The price of oil will fluctuate, most likely within a trading range of $70-100 over the next two years, but the long term trend will be ever upward.  Any dips in the upward trend will be short lived.  There are no major long term downward pressures on the price.  There are a number of upward pressures on price long term.  The explosive growth of the economies of China and India the two most populated countries in the world, is a strong force on the demand side.  The popular response to the global warming threat has yet to produce significant reductions in energy demand globally.  Of course the main long term upward pressure on the price of oil is that it is generally agreed that humanity has already consumed half of all the oil that exists and that the supply will run out sometime in this century. A consensus date is 2040-2050. Growing demand meets declining supply is the long term picture.  Only the substantial replacement on a global level of oil with renewable energy will change this dynamic.  That will not happen until 2020 at the very earliest, and then only if a global mobilization is launched soon.

 

This ever upward pressure on the price of oil will, in the years ahead, bring about significant disruption and alteration in the social and economic fabric of the U.S.  It is not about inflation or that expenditures on other things will have to be cut back because of the increasing cost of filling up the family car.  There will be inflation and there will be changing consumer spending habits, but that is just the beginning. The concepts of cities, suburbs, transportation and the work place will all need to be rethought and reengineered.

 

The internal combustion engine started to dominate the car industry 100 years ago.  The explosive growth of suburbia began 60 years ago and the interstate system began 50 years ago.  All of these developments were based upon a car culture that was fueled by very cheap oil.
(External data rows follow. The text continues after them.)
(* ===== verification/BigNat.v ===== *)
(** * Vectors of digits: sums, differences, products and quotients of
    [erts/emulator/beam/big.c]

    A vector is the list of its digits, the lowest one first, and its size is the length
    of the list.  Where a result replaces an operand the code reads each digit before it
    writes it, so that results are lists of their own.  [None] is an access outside of a
    vector. *)
From S2P Require Import Prelude PutGet BigDigit.

Section Vectors.
Context {M : DigitMacros}.

(** ** The code *)

(** The loop of [I_comp], from the highest digits on. *)
Fixpoint comp_loop (x y : list Z) : Z :=
  match x, y with
  | a :: x, b :: y => if a =? b then comp_loop x y else if a <? b then -1 else 1
  | _, _ => 0
  end.
(** The test for equal pointers only saves the loop. *)
Definition I_comp (x y : list Z) : Z :=
  if zlen x <? zlen y then -1
  else if zlen y <? zlen x then 1
  else comp_loop (reverse x) (reverse y).
Lemma I_mul_karatsuba_ok fuel same x y : digits x -> digits y -> normal x -> normal y -> (length y <= length x)%nat -> (same = true -> x = y) -> (length x < fuel)%nat ->
  exists r, I_mul_karatsuba fuel same x y = Some r /\ digits r /\ r <> [] /\ dval r = dval x * dval y /\ (length r <= length x + length y)%nat /\ (0 < dval x -> 0 < dval y -> normal r).
Proof using L.
  revert same x y. induction fuel as [|fuel IH]; intros same x y Hx Hy Nx Ny Hl Hsame Hf; [lia|]. cbn [I_mul_karatsuba].
  destruct (Nat.ltb_spec (length y) 16) as [Hsmall|Hbig].
  { destruct (same && (1 <? length x)%nat) eqn:Es.
    - apply andb_true_iff in Es as [Es _]. rewrite <- (Hsame Es) in *. destruct (I_sqr_ok x Hx (proj1 Nx)) as (r & -> & H1 & H2 & H3 & H4 & H5). exists r. split; [done|]. split; [done|]. split; [done|]. split; [done|]. split; [lia|]. by intros ? _; apply H5.
    - destruct (I_mul_ok x y Hx Hy (proj1 Ny) Hl) as (r & -> & H1 & H2 & H3 & H4 & H5). exists r. split; [done|]. split; [done|]. split; [done|]. split; [done|]. split; [lia|]. by apply H5. }
  set (m := ((length x + 1) / 2)%nat). assert (2 * m <= length x + 1 /\ length x <= 2 * m)%nat as [Hm1 Hm2] by (unfold m; pose proof (Nat.div_mod (length x + 1) 2 ltac:(lia)); pose proof (Nat.mod_upper_bound (length x + 1) 2 ltac:(lia)); lia).
  assert (forall a b, digits a -> digits b -> normal a -> normal b -> (length a <= m)%nat -> (length b <= m)%nat -> (same = true -> a = b) ->
    exists r, I_OPERATION (I_mul_karatsuba fuel same) a b = Some r /\ digits r /\ r <> [] /\ dval r = dval a * dval b /\ (length r <= length a + length b)%nat) as Hrec.
  { intros a b Ha Hb Na Nb Hla Hlb Hs. unfold I_OPERATION. destruct (Nat.leb_spec (length b) (length a)).
    - destruct (IH same a b) as (r & -> & H1 & H2 & H3 & H4 & _); [done..|lia|]. exists r. parts.
    - destruct (IH same b a) as (r & -> & H1 & H2 & H3 & H4 & _); [done..|lia|intros E; symmetry; by apply Hs|lia|]. exists r. parts. }
  assert ((length x <=? m)%nat = false) as Exm by (apply Nat.leb_gt; lia). pose proof (halves_ok x m Hx Nx ltac:(lia) Hm2) as Hhx. rewrite Exm in Hhx. cbv zeta in Hhx. destruct Hhx as (Dlx & Nlx & Dhx & Nhx & Llx & Lhx & Evx).
  destruct (halves_ok y m Hy Ny ltac:(lia) ltac:(lia)) as (Dly & Nly & Dhy & Nhy & Lly & Lhy & Evy). set (zero := (length y <=? m)%nat) in *.
  assert (same = true -> zero = false) as Hzs by (intros E; unfold zero; by rewrite <- (Hsame E)).
  assert (same = true -> trim (take m x) = trim (if zero then y else take m y) /\ drop m x = if zero then [0] else drop m y) as Hhs by (intros E; rewrite (Hzs E), (Hsame E); done).
  assert (zero = true -> (if zero then [0] else drop m y) = [0]) as Hz by (by intros ->).
  set (lx := trim (take m x)) in *. set (hx := drop m x) in *. set (ly := trim (if zero then y else take m y)) in *. set (hy := if zero then [0] else drop m y) in *.
  destruct (Hrec lx ly) as (z0 & -> & Dz0 & Nz0 & Ez0 & Lz0); [done..|by intros E; apply Hhs in E as [? _]|]. cbn [mbind option_bind].
  destruct (trim_ok z0 Dz0 Nz0) as (Dt0 & Nt0 & Et0 & _). set (buf := z0 ++ replicate (2 * m - length z0) 0).
  assert (exists z2, (if zero then Some [0] else z2 ← I_OPERATION (I_mul_karatsuba fuel same) hx hy; Some (trim z2)) = Some z2 /\ digits z2 /\ normal z2 /\ dval z2 = dval hx * dval hy) as (z2 & -> & Dz2 & Nz2 & Ez2).
  { clearbody zero. destruct zero.
    - exists [0]. rewrite (Hz eq_refl). cbn [dval]. parts.
    - destruct (Hrec hx hy) as (z2 & -> & Dz2 & Nz2 & Ez2 & Lz2); [done..|by intros E; apply Hhs in E as [_ ?]|]. cbn [mbind option_bind]. destruct (trim_ok z2 Dz2 Nz2) as (? & ? & E2 & _). eexists. split; [reflexivity|]. rewrite E2. parts. }
  cbn [mbind option_bind]. destruct (diff_ok lx hx m) as (d0 & n0 & -> & Dd0 & Nd0 & Ed0 & Ld0); [done..|]. cbn [mbind option_bind].
  assert (exists d1 n1, (if same then Some (d0, true) else if 0 <=? I_comp hy ly then d ← I_sub hy ly; Some (d, n0) else if zero then Some (ly, negb n0) else d ← I_sub ly hy; Some (d, negb n0)) = Some (d1, n1) /\
    digits d1 /\ normal d1 /\ diff_sign n0 * (dval hy - dval ly) = diff_sign n1 * dval d1 /\ (length d1 <= m)%nat /\ (same = true -> d0 = d1)) as (d1 & n1 & -> & Dd1 & Nd1 & Ed1 & Ld1 & Hd1).
  { destruct same.
    - exists d0, true. destruct (Hhs eq_refl) as [Eh1 Eh2]. rewrite <- Eh1, <- Eh2. split; [done|]. split; [done|]. split; [done|]. split; [destruct n0; cbn [diff_sign] in *; lia|done].
    - destruct (diff1_ok zero n0 hy ly m) as (d1 & n1 & -> & H1 & H2 & H3 & H4); [done..|]. by exists d1, n1. }
  cbn [mbind option_bind]. destruct (Hrec d0 d1) as (tmp & -> & Dtmp & Ntmp & Etmp & _); [done..|]. cbn [mbind option_bind]. destruct (trim_ok tmp Dtmp Ntmp) as (Dtt & Ntt & Ett & _).
  destruct (op_add_ok (trim z0) z2) as (z1 & -> & Dz1 & Hz1 & Ez1 & Nz1); [done|done|apply Nt0|apply Nz2|]. specialize (Nz1 Nt0 Nz2). cbn [mbind option_bind].
  pose proof (dval_range lx Dlx). pose proof (dval_range hx Dhx). pose proof (dval_range ly Dly). pose proof (dval_range hy Dhy).
  assert (dval lx * dval ly + dval hx * dval hy + diff_sign n1 * (dval d0 * dval d1) = dval lx * dval hy + dval hx * dval ly) as Ekara.
  { assert (diff_sign n0 * diff_sign n0 = 1) as En by (destruct n0; done). assert (diff_sign n1 * (dval d0 * dval d1) = dval d0 * (diff_sign n0 * (dval hy - dval ly))) as -> by (rewrite Ed1; ring).
    assert (dval d0 * (diff_sign n0 * (dval hy - dval ly)) = (dval lx - dval hx) * (dval hy - dval ly)) as -> by (rewrite Ed0; ring). ring. }
  assert (0 <= dval lx * dval hy + dval hx * dval ly) as Hcross by (apply Z.add_nonneg_nonneg; apply Z.mul_nonneg_nonneg; lia).
  assert (exists z1', (if n1 then I_sub z1 (trim tmp) else I_OPERATION I_add z1 (trim tmp)) = Some z1' /\ digits z1' /\ z1' <> [] /\ dval z1' = dval lx * dval hy + dval hx * dval ly) as (z1' & -> & Dz1' & Nz1' & Ez1').
  { rewrite <- Ekara, <- Etmp, <- Ett, <- Ez0, <- Et0, <- Ez2, <- Ez1 in *. destruct n1; cbn [diff_sign] in *.
    - destruct (sub_normal_ok z1 (trim tmp)) as (r & -> & H5 & H6 & H7 & _); [done..|lia|]. exists r. split; [done|]. split; [done|]. split; [apply H6|lia].
    - destruct (op_add_ok z1 (trim tmp)) as (r & -> & H5 & H6 & H7 & _); [done..|apply Ntt|]. exists r. split; [done|]. split; [done|]. split; [done|lia]. }
  cbn [mbind option_bind]. assert (digits buf /\ length buf = (2 * m)%nat /\ dval buf = dval lx * dval ly) as (Dbuf & Lbuf & Ebuf).
  { unfold buf. split; [apply digits_app; split; [done|apply digits_zeros]|]. split; [rewrite length_app, length_replicate; lia|]. rewrite dval_app, dval_zeros. lia. }
  assert (buf = take m buf ++ drop m buf) as Esplit by (symmetry; apply take_drop). assert (digits (take m buf) /\ digits (drop m buf)) as [Dlow Dhigh] by (apply digits_app; by rewrite <- Esplit).
  assert (pw (take m buf) = DB ^ Z.of_nat m /\ pw (drop m buf) = DB ^ Z.of_nat m) as [Plow Phigh] by (rewrite !pw_nat, length_take, length_drop, Lbuf; split; do 2 f_equal; lia). set (P := DB ^ Z.of_nat m) in *.
  assert (dval buf = dval (take m buf) + P * dval (drop m buf)) as Ebs by (rewrite Esplit at 1; rewrite dval_app, Plow; done). clearbody buf.
  destruct (op_add_ok (drop m buf ++ z2) z1') as (res & -> & Dres & Nres & Eres & _); [apply digits_app; done|done|destruct Nz2; by destruct (drop m buf), z2|done|]. cbn [mbind option_bind]. rewrite dval_app, Phigh in Eres.
  assert (digits (take m buf ++ res)) as Dfull by (by apply digits_app). destruct (trim_ok (take m buf ++ res) Dfull) as (H5 & H6 & H7 & _); [by destruct (take m buf), res|].
  assert (dval (take m buf ++ res) = dval x * dval y) as Efull. { rewrite dval_app, Plow, Eres, Ez1', Ez2, Evx, Evy. ring_simplify. rewrite Ebuf in Ebs. nia. }
  eexists. split; [reflexivity|]. rewrite Efull in H7. split; [done|]. split; [apply H6|]. split; [done|]. split; [|done].
  apply normal_size; [done|done| |lia]. rewrite H7, Nat2Z.inj_add, Z.pow_add_r, <- !pw_nat by lia. pose proof (dval_range x Hx). pose proof (dval_range y Hy). apply Z.mul_lt_mono_nonneg; lia.
Qed.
In other words, the entire landscape of the U.S. since WWII was in large part designed around the car and cheap gas.  When oil is consistently over $100 a barrel and gasoline is over $5 a gallon, what will happen to the real estate value of distant suburbs?  Will the concept of bedroom communities that are an hour or more car commute away from the workplace have a future?  How about the heating bills for 5,000 square foot mansions?  Small will become better, being closer to work, or working at home, will become desirable.  What about intelligent, safe and fast public transportation?  When will we realize that commuting by car is last century’s model and that a new model is needed this century for our society to thrive?  When will we realize that high speed trains for trips between cities that are 300 miles or less apart is a far better option from a time, cost and greenhouse emissions point of view than either driving or flying in the ever more congested sky?

 

Long term, the upward price of oil is not just a pocketbook issue just as global warming is not just about the polar bears and the ice cap.  We need to quickly find a middle ground between complacency and panic.  If we remain complacent for too much longer, we will most certainly experience society wide panic attacks in the not too distant future.